I am going to give you a hint toward an argument, and then en explanation of a) intuition about convex functions, and b) why constructing the most optimal convex function $h$ might not be possible.

First, the hint. For any non-empty family of functions $\{f_\alpha\}_{\alpha\in I}$ bounded above by some function $g$, we can construct a supreme function $f=\sup\{f_\alpha\}$ given by $f(x)=\sup_{\alpha\in I}\{f_\alpha(x)\}$. This is a generalization of the least upper bounder property from sets of numbers to sets of real-valued functions.

A property which you might not know about is that if the family of functions $\{f_\alpha\}$ consists of convex functions, then the supreme function $f=\sup\{f_\alpha\}$ is also convex. This allows you sufficient mileage to solve your problem with the following strategy:

  1. Show that the supreme function of bounded above convex functions is convex.
  2. Show that there exists a convex function $h$ such that $h\leq g$ when $g$ is bounded below.

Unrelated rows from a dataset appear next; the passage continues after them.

Lemma race_terminates_witness :
  (∃ ev pr, quiet (M:=nat) ev ∧ turn (new ex_peers false) ev = Some pr)
  ∧ ∀ evs, Forall (λ ev, Is_true (quiet (M:=nat) ev)) evs → measure (new ex_peers false) < length evs →
      match runs (new ex_peers false) evs with Some (Continue _) => False | _ => True end.
Proof. exact (race_terminates (M:=nat) ex_peers false (new ex_peers false) (reach_new ex_peers false)). Defined.
End Race.

(** ** One job ([process_hash]) *)

Section job.
Context {M : Type}.
(** [hex::decode] *)
Context (hex_decode : string → option (list Z)).

Definition source_counter (src : HashSource) (suffix : string) : string :=
  String.append (match src with
                 | Announce => "metadata_source_announce_"
                 | GetPeers => "metadata_source_get_peers_"
                 | Sample => "metadata_source_sample_"
                 end) suffix.

(** [gate]: the admission callback's answer, if one is installed; [race]: how
    the peer race ends for the decoded hash, with the attempts it counted;
    [deliver]: the torrent callback, if installed, a panic counting as
    [false].  The strings are the counters the job bumps. *)
Definition process_hash (gate : option (string → MetadataAdmission)) (race : list Z → option M * nat)
    (deliver : option (M → bool)) (info_hash : string) (peers : list PeerCandidate) (src : HashSource)
  : JobResult * list string :=
  let admission := match gate with Some g => g info_hash | None => Fetch end in
  match admission with
  | Skip => (mkResult info_hash 0 GateRejected, [])
  | RetryAfter delay => (mkResult info_hash 0 (Deferred delay), [])
  | Fetch =>
      let log := source_counter src "started"
                 :: (if bool_decide (length peers = 0) then ["metadata_hash_only_started"] else []) in
      match hex_decode info_hash with
      | Some bytes =>
          if bool_decide (length bytes = 20) then
            let '(fetched, attempts) := race bytes in
            match fetched with
            | Some metadata =>
                let accepted := match deliver with Some f => f metadata | None => false end in
                (mkResult info_hash attempts (Completed (if accepted then Accepted else DeliveryRejected)),
                 log ++ [source_counter src "succeeded"])
            | None => (mkResult info_hash attempts (Completed FetchFailed),
                       log ++ [source_counter src "failed"])
            end
          else (mkResult info_hash 0 (Completed FetchFailed), log)
      | None => (mkResult info_hash 0 (Completed FetchFailed), log)
      end
  end.

Ltac no_accept :=
  split; [done|intros (_ & ? & ? & ? & ? & ? & ? & ? & ? & ? & _); simplify_eq/=; congruence].

(** A job reports acceptance exactly when the application let it fetch,
    the hash decodes to 20 bytes, the race produced metadata and the
    application took it; it reports attempts only if the race ran. *)
Theorem process_hash_accepts gate race deliver h ps src :
  jr_outcome (process_hash gate race deliver h ps src).1 = Completed Accepted ↔
  (match gate with Some g => g h = Fetch | None => True end)
  ∧ ∃ bytes m n f, hex_decode h = Some bytes ∧ length bytes = 20 ∧ race bytes = (Some m, n)
      ∧ deliver = Some f ∧ f m = true
      ∧ jr_attempts (process_hash gate race deliver h ps src).1 = n.
Proof.
  unfold process_hash. destruct gate as [g|].
  - destruct (g h); simpl; try (split; [done|by intros [? _]]).
    destruct (hex_decode h) as [bytes|]; simpl; [|no_accept].
    case_bool_decide; [|no_accept]. destruct (race bytes) as [[m|] n] eqn:Hr; simpl; [|no_accept].
    destruct deliver as [f|]; simpl; [|no_accept]. destruct (f m) eqn:Hf; simpl; [|no_accept].
    split; [|done]. intros _. split; [done|]. by exists bytes, m, n, f.
  - simpl. destruct (hex_decode h) as [bytes|]; simpl; [|no_accept].
    case_bool_decide; [|no_accept]. destruct (race bytes) as [[m|] n] eqn:Hr; simpl; [|no_accept].
    destruct deliver as [f|]; simpl; [|no_accept]. destruct (f m) eqn:Hf; simpl; [|no_accept].
    split; [|done]. intros _. split; [done|]. by exists bytes, m, n, f.
Qed.
End job.
(* ===== verification/Routing.v ===== *)
(** * Routing snapshot ([src/routing_snapshot.rs])

    The immutable per-family index that answers "the [count] nodes closest to
    a target": a Patricia trie stored in a vector of branches, built over the
    sorted node list.  Vector indices are explicit; [None] is a panic (or a
    search in a slice that is not partitioned), and the theorems show that
    neither occurs.  Both sorts are by total orders whose ties are equal
    nodes, so any correct sort gives the same result and [merge_sort] stands
    for [sort_unstable_by]. *)

From stdpp Require Import sorting.
From S2P Require Import Prelude Net.

Local Open Scope nat_scope.

(** ** Comparisons *)

(** A prefix-free encoding of a list that keeps the lexicographic order. *)
Fixpoint enc (l : list Z) : list Z :=
  match l with [] => [0%Z] | x :: l => 1%Z :: x :: enc l end.

Lemma lex_cmp_enc a b c d :
  lex_cmp (enc a ++ c) (enc b ++ d) = match lex_cmp a b with Eq => lex_cmp c d | o => o end.
Proof.
  revert b; induction a as [|x a IH]; intros [|y b]; simpl; try done.
  destruct (Z.compare x y); [apply IH|done..].
Qed.

Lemma enc_app_inj a b c d : enc a ++ c = enc b ++ d → a = b ∧ c = d.
Proof.
  revert b; induction a as [|x a IH]; intros [|y b]; simpl; try done.
  - by intros [= ->].
  - intros [= -> [-> ->]%IH]. done.
Qed.

(** [left.id.cmp(&right.id).then(left.addr.cmp(&right.addr))] *)
Definition node_cmp (l r : NodeTuple) : comparison :=
  match lex_cmp (id l) (id r) with Eq => kcmp (addr l) (addr r) | o => o end.

#[global] Instance okey_node : OrdKey NodeTuple := λ n, enc (id n) ++ okey (addr n).
#[global] Instance okey_node_inj : OrdKeyInj NodeTuple.
Proof. intros [i a] [j b] [? ?%okey_inj]%enc_app_inj. simpl in *. by subst. Qed.

Definition node_leb (l r : NodeTuple) : bool :=
  match node_cmp l r with Gt => false | _ => true end.

Lemma node_leb_key l r : node_leb l r = kleb l r.
Proof. unfold node_leb, kleb, lex_leb, node_cmp, okey, okey_node. by rewrite lex_cmp_enc. Qed.

Definition xor_id (target i : list Z) : list Z := zip_with Z.lxor i target.

Definition xor_distance_cmp (left right target : list Z) : comparison :=
  lex_cmp (xor_id target left) (xor_id target right).

Definition distance_leb (target : list Z) (l r : NodeTuple) : bool :=
  match xor_distance_cmp (id l) (id r) target with
  | Eq => match kcmp (addr l) (addr r) with Gt => false | _ => true end
  | Gt => false
  | Lt => true
  end.

Definition distance_key (target : list Z) (n : NodeTuple) : list Z :=
  enc (xor_id target (id n)) ++ okey (addr n).

Lemma distance_leb_key target l r :
  distance_leb target l r = lex_leb (distance_key target l) (distance_key target r).
Proof.
  unfold distance_leb, xor_distance_cmp, lex_leb, distance_key, kcmp. rewrite lex_cmp_enc.
  by destruct (lex_cmp (xor_id _ _) _).
Qed.

(** A node as the closeness order sees it, to inherit the order laws of keys. *)
Abbreviation closer target := (λ l r : NodeTuple, Is_true (distance_leb target l r)).

#[global] Instance lex_leb_trans : Transitive (λ a b : list Z, Is_true (lex_leb a b)).
Proof.
  intros a b c. unfold lex_leb. intros H1 H2.
  destruct (lex_cmp a b) eqn:E1; [|destruct (lex_cmp b c) eqn:E2|done].
  - apply lex_cmp_eq in E1. by rewrite E1.
  - apply lex_cmp_eq in E2. rewrite <-E2. by rewrite E1.
  - by rewrite (lex_cmp_lt_trans _ _ _ E1 E2).
  - done.
Qed.

#[global] Instance closer_trans target : Transitive (closer target).
Proof. intros a b c. rewrite !distance_leb_key. apply lex_leb_trans. Qed.
#[global] Instance closer_total target : Total (closer target).
Proof.
  intros a b. rewrite !distance_leb_key. unfold lex_leb.
  rewrite (lex_cmp_antisym (distance_key target a)). destruct (lex_cmp _ _); simpl; auto.
Qed.
#[global] Instance closer_dec target : RelDecision (closer target).
Proof. intros a b. apply _. Defined.

Definition by_id : relation NodeTuple := λ l r, Is_true (node_leb l r).
#[global] Instance by_id_dec : RelDecision by_id.
Proof. intros a b. unfold by_id. apply _. Defined.
#[global] Instance by_id_trans : Transitive by_id.
Proof. intros a b c. unfold by_id. rewrite !node_leb_key. apply kleb_trans. Qed.
#[global] Instance by_id_total : Total by_id.
Proof. intros a b. unfold by_id. rewrite !node_leb_key. apply kleb_total. Qed.

(** ** The prefix index *)

Module PrefixIndex.

Inductive PrefixBranch :=
  | Leaf (start end_ : nat)
  | Split (bit zero one : nat).

Record PrefixIndex := mk {
  nodes : list NodeTuple;
  branches : list PrefixBranch;
  root : option nat;
}.

Definition empty : PrefixIndex := mk [] [] None.

(** [&l[start..end_]] *)
Definition slice {A} (l : list A) (start end_ : nat) : option (list A) :=
  if bool_decide (start ≤ end_ ≤ length l) then Some (take (end_ - start) (drop start l)) else None.

(** [slice::partition_point], specified on partitioned slices only. *)
Fixpoint partition_point {A} (p : A → bool) (l : list A) : option nat :=
  match l with
  | [] => Some 0
  | x :: l =>
      if p x then S <$> partition_point p l
      else if forallb (λ y, negb (p y)) l then Some 0 else None
  end.

(** [first.iter().zip(last).position(|(left, right)| *left != right)] *)
Definition first_difference (a b : list Z) : option nat :=
  position (λ p, negb (p.1 =? p.2)%Z) (zip a b).

(** [u8::leading_zeros] *)
Definition leading_zeros (x : Z) : nat :=
  if (x =? 0)%Z then 8 else 7 - Z.to_nat (Z.log2 x).

Definition bit_is_zero (byte mask : Z) : bool := (Z.land byte mask =? 0)%Z.

Fixpoint build (fuel : nat) (ns : list NodeTuple) (start end_ : nat) (bs : list PrefixBranch)
  : option (nat * list PrefixBranch) :=
  match fuel with
  | 0 => None
  | S fuel =>
      let! first := ns !! start in
      let! last := ns !! (end_ - 1) in
      match first_difference (id first) (id last) with
      | Some byte =>
          let! x := id first !! byte in
          let! y := id last !! byte in
          let bit := byte * 8 + leading_zeros (Z.lxor x y) in
          let mask := Z.shiftl 1 (Z.of_nat (7 - bit `mod` 8)) in
          let! range := slice ns start end_ in
          let! count := partition_point (λ n, bit_is_zero (id n !!! byte) mask) range in
          let middle := start + count in
          let! z := build fuel ns start middle bs in
          let! o := build fuel ns middle end_ z.2 in
          Some (length o.2, o.2 ++ [Split bit z.1 o.1])
      | None => Some (length bs, bs ++ [Leaf start end_])
      end
  end.

Definition new (ns : list NodeTuple) : option PrefixIndex :=
  let ns := merge_sort by_id ns in
  if bool_decide (ns = []) then Some (mk ns [] None)
  else
    let! r := build (length ns) ns 0 (length ns) [] in
    Some (mk ns r.2 (Some r.1)).

Fixpoint visit (fuel : nat) (index : PrefixIndex) (branch : nat) (target : list Z) (limit : nat)
    (output : list NodeTuple) : option (nat * list NodeTuple) :=
  match fuel with
  | 0 => None
  | S fuel =>
      if bool_decide (limit ≤ length output) then Some (0, output)
      else
        let! b := branches index !! branch in
        match b with
        | Leaf start end_ =>
            let! s := slice (nodes index) start (end_ `min` (start + limit - length output)) in
            Some (1, output ++ s)
        | Split bit zero one =>
            let! byte := target !! (bit `div` 8) in
            let '(near, far) :=
              if bit_is_zero byte (Z.shiftl 1 (Z.of_nat (7 - bit `mod` 8)))
              then (zero, one) else (one, zero) in
            let! v1 := visit fuel index near target limit output in
            let! v2 := visit fuel index far target limit v1.2 in
            Some (1 + v1.1 + v2.1, v2.2)
        end
  end.

(** Lengths of live vectors are below [isize::MAX], so the saturating sum is
    the sum. *)
Definition append_nearest (index : PrefixIndex) (target : list Z) (count : nat)
    (output : list NodeTuple) : option (nat * list NodeTuple) :=
  match root index with
  | None => Some (0, output)
  | Some root =>
      let limit := length output + count `min` length (nodes index) in
      visit (S root) index root target limit output
  end.

End PrefixIndex.
Import PrefixIndex.

(** ** The snapshot *)

Record RoutingSnapshot := mkSnapshot { v4 : PrefixIndex; v6 : PrefixIndex }.

Definition snapshot_default : RoutingSnapshot := mkSnapshot empty empty.

Definition from_nodes (ns : list NodeTuple) (limit : nat) : option RoutingSnapshot :=
  let ns := take limit ns in
  let v6_nodes := filter (λ n, is_ipv6 (addr n) = true) ns in
  if bool_decide (length v6_nodes = 0) then
    let! i := PrefixIndex.new ns in Some (mkSnapshot i empty)
  else if bool_decide (length v6_nodes = length ns) then
    let! i := PrefixIndex.new ns in Some (mkSnapshot empty i)
  else
    let! i := PrefixIndex.new (filter (λ n, is_ipv6 (addr n) = false) ns) in
    let! j := PrefixIndex.new v6_nodes in
    Some (mkSnapshot i j).

Definition closest_nodes (s : RoutingSnapshot) (target : list Z) (count : nat)
    (filter_ipv6 : option bool) : option (list NodeTuple) :=
  if bool_decide (count = 0) then Some []
  else
    match filter_ipv6 with
    | Some true => let! r := append_nearest (v6 s) target count [] in Some r.2
    | Some false => let! r := append_nearest (v4 s) target count [] in Some r.2
    | None =>
        let! r := append_nearest (v4 s) target count [] in
        let! r := append_nearest (v6 s) target count r.2 in
        Some (take count (merge_sort (closer target) r.2))
    end.

(** ** Bits of a byte *)

Lemma bit_is_zero_spec b k : (0 ≤ k)%Z → bit_is_zero b (Z.shiftl 1 k) = negb (Z.testbit b k).
Proof. apply land_pow2_zero. Qed.

Lemma shiftr_split a k : (0 ≤ k)%Z →
  Z.shiftr a k = (2 * Z.shiftr a (k + 1) + Z.b2z (Z.testbit a k))%Z.
Proof.
  intros Hk. rewrite <-Z.shiftr_shiftr by lia.
  replace (Z.testbit a k) with (Z.odd (Z.shiftr a k)).
  - rewrite <-Z.div2_spec. apply Z.div2_odd.
  - by rewrite <-Z.bit0_odd, Z.shiftr_spec, Z.add_0_l.
Qed.

Lemma shiftr_lt a b k : (0 ≤ k)%Z → (Z.shiftr a k < Z.shiftr b k → a < b)%Z.
Proof.
  intros Hk. rewrite !Z.shiftr_div_pow2 by done. intros Hlt.
  destruct (Z.lt_ge_cases a b) as [?|Hge]; [done|].
  pose proof (Z.div_le_mono b a (2 ^ k)). lia.
Qed.

Lemma xor_bit_lt a b t k :
  (0 ≤ k)%Z → Z.shiftr a (k + 1) = Z.shiftr b (k + 1) →
  Z.testbit a k = Z.testbit t k → Z.testbit b k ≠ Z.testbit t k →
  (Z.lxor a t < Z.lxor b t)%Z.
Proof.
  intros Hk Hs Ha Hb. apply (shiftr_lt _ _ k); [done|].
  rewrite (shiftr_split (Z.lxor a t)), (shiftr_split (Z.lxor b t)) by done.
  rewrite !Z.lxor_spec, !Z.shiftr_lxor, Hs, Ha, xorb_nilpotent.
  replace (xorb (Z.testbit b k) (Z.testbit t k)) with true; [simpl; lia|].
  by destruct (Z.testbit b k), (Z.testbit t k).
Qed.

Lemma bit_lt a b k :
  (0 ≤ k)%Z → Z.shiftr a (k + 1) = Z.shiftr b (k + 1) →
  Z.testbit a k = false → Z.testbit b k = true → (a < b)%Z.
Proof.
  intros Hk Hs Ha Hb. rewrite <-(Z.lxor_0_r a), <-(Z.lxor_0_r b).
  apply (xor_bit_lt _ _ _ k); [done..| |]; rewrite ?Z.bits_0, ?Hb; done.
Qed.

Lemma top_difference f l :
  is_byte f → is_byte l → (f < l)%Z →
  let k := Z.log2 (Z.lxor f l) in
  (0 ≤ k ≤ 7)%Z ∧ leading_zeros (Z.lxor f l) = 7 - Z.to_nat k
  ∧ Z.shiftr f (k + 1) = Z.shiftr l (k + 1) ∧ Z.testbit f k = false ∧ Z.testbit l k = true.
Proof.
  intros Hf Hl Hlt k. unfold is_byte in *.
  assert (0 ≤ Z.lxor f l)%Z as H0 by (apply Z.lxor_nonneg; lia).
  assert (Z.lxor f l ≠ 0)%Z as Hne by (rewrite Z.lxor_eq_0_iff; lia).
  assert (0 ≤ k)%Z as Hk0 by apply Z.log2_nonneg.
  assert (Z.shiftr f (k + 1) = Z.shiftr l (k + 1)) as Hs.
  { apply Z.lxor_eq. rewrite <-Z.shiftr_lxor. apply Z.shiftr_eq_0; [done|]. unfold k. lia. }
  assert (Z.testbit f k ≠ Z.testbit l k) as Hd.
  { pose proof (Z.bit_log2 (Z.lxor f l) ltac:(lia)) as Hb. fold k in Hb.
    rewrite Z.lxor_spec in Hb. by destruct (Z.testbit f k), (Z.testbit l k). }
  split_and!; [done| | |done| |].
  - unfold k. assert (Z.log2 (Z.lxor f l) ≤ Z.max (Z.log2 f) (Z.log2 l))%Z by (apply Z.log2_lxor; lia).
    assert (∀ z, z < 256 → Z.log2 z ≤ 7)%Z as Hb.
    { intros z Hz. pose proof (Z.log2_le_mono z 255 ltac:(lia)). by change (Z.log2 255) with 7%Z in *. }
    pose proof (Hb f ltac:(lia)). pose proof (Hb l ltac:(lia)). lia.
  - unfold leading_zeros. destruct (Z.eqb_spec (Z.lxor f l) 0); [done|]. done.
  - destruct (Z.testbit f k) eqn:Ef; [|done]. destruct (Z.testbit l k) eqn:El; [done|].
    pose proof (bit_lt l f k Hk0 (eq_sym Hs) El Ef). lia.
  - destruct (Z.testbit l k) eqn:El; [done|]. destruct (Z.testbit f k) eqn:Ef; [|done].
    pose proof (bit_lt l f k Hk0 (eq_sym Hs) El Ef). lia.
Qed.

Lemma shiftr_between f x l j :
  (0 ≤ j)%Z → (f ≤ x ≤ l)%Z → Z.shiftr f j = Z.shiftr l j → Z.shiftr x j = Z.shiftr f j.
Proof.
  intros Hj [Hf Hl]. rewrite !Z.shiftr_div_pow2 by done. intros Hs.
  pose proof (Z.div_le_mono f x (2 ^ j)). pose proof (Z.div_le_mono x l (2 ^ j)). lia.
Qed.

(** ** Lexicographic order and prefixes *)

Lemma lex_leb_cons x a y b : lex_leb (x :: a) (y :: b) ↔ (x < y)%Z ∨ x = y ∧ lex_leb a b.
Proof.
  unfold lex_leb. simpl. destruct (Z.compare_spec x y) as [->|?|?]; split; try naive_solver lia.
Qed.

Lemma lex_between byte f x l :
  lex_leb f x → lex_leb x l → length x = length f → length l = length f →
  take byte f = take byte l →
  take byte x = take byte f
  ∧ ∀ a b c, f !! byte = Some a → l !! byte = Some b → x !! byte = Some c → (a ≤ c ≤ b)%Z.
Proof.
  revert f x l; induction byte as [|byte IH]; intros [|f0 f] [|x0 x] [|l0 l] H1 H2 L1 L2 Ht;
    simplify_eq/=; try done.
  - split; [done|]. intros a b c [= ->] [= ->] [= ->].
    apply lex_leb_cons in H1. apply lex_leb_cons in H2. lia.
  - apply lex_leb_cons in H1. apply lex_leb_cons in H2.
    assert (x0 = l0) as -> by lia.
    destruct (IH f x l) as [IH1 IH2]; [naive_solver lia..|done|].
    split; [by rewrite IH1|done].
Qed.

This shows that the family of convex functions bounded above by $g$ has a supreme convex function $f$.
  3. Show that if a convex function $h$ such that $h\leq g$ is bounded above by some number $M\leq g(x)$ for some $x$, then there exists a convex function $h'$ such that $h<h'\leq g$ and $\sup_x\{h'(x)\}=M$.
  4. (non-constructive) The previous step establishes that the supreme convex function $f$ (whose existence you know of non-constructively) must be not bounded above by any number $M\leq g(x)$ for some $x$. Since $f$ is in fact dominated by $g$, show that for every $a$, $g(x)\to\infty$ as $x\to a$ implies $f(x)\to\infty$ as $x\to a$ (i.e. that every pole of $g$ demands a pole of $f$; you can do this by clever domain restriction to domains where $g$ would have only one pole).
  5. (constructive) Use the construction of 2. to define an infinite sequence of bounded convex functions $h_1<h_2<\dots$ with supremums increasing to infinity which will converge to an unbounded convex function dominated by $g$.

Second, the intuition. A good way to think about convex functions is that $h$ is convex on $(0,1)$ if and only if the epigraph $E_h=\{(x,y)\colon y\geq h(x)\}$ (the set of all points in $(0,1)\times\mathbb R$ that lie on or above the graph of $h$) is convex.

Epigraphs are pretty cool, and useful. For example, we can express the statement $h\leq g$ as the statement that the epigraph of $h$ contains the epigraph of $g$. To see this, note that $(x,y)\in E_g$ if and only if $y\geq g(x)$, and the assumption that $g(x)\geq h(x)$ then implies that $y\geq h(x)$ and hence $(x,y)\in E_h$.

For another example, suppose that $f=\sup\{f_\alpha\}$ is the supreme function of some bounded above family. In terms of epigraphs, we have $E_f=\bigcap_{\alpha\in I}E_{f_\alpha}$, i.e. taking supremums of functions is the same as intersecting their epigraphs. This also shows why we need the condition that the family of functions is bounded above by some other function -- if we don't have that condition, then the intersection of the epigraphs could end up missing certain lines. For example, if our family of functions was $0$ everywhere except at $a$ where $f_i(a)=i$, then the intersection of the epigraphs would be everything above $y=0$ except for the line $x=a$.

Using epigraphs we can also easily see that the supreme of a family of bounded above convex functions is a convex functions, since then we are simply intersecting closed convex sets (epigraphs are always closed sets), and convexity theory tells us that arbitrary intersection of convex sets gives us a convex set.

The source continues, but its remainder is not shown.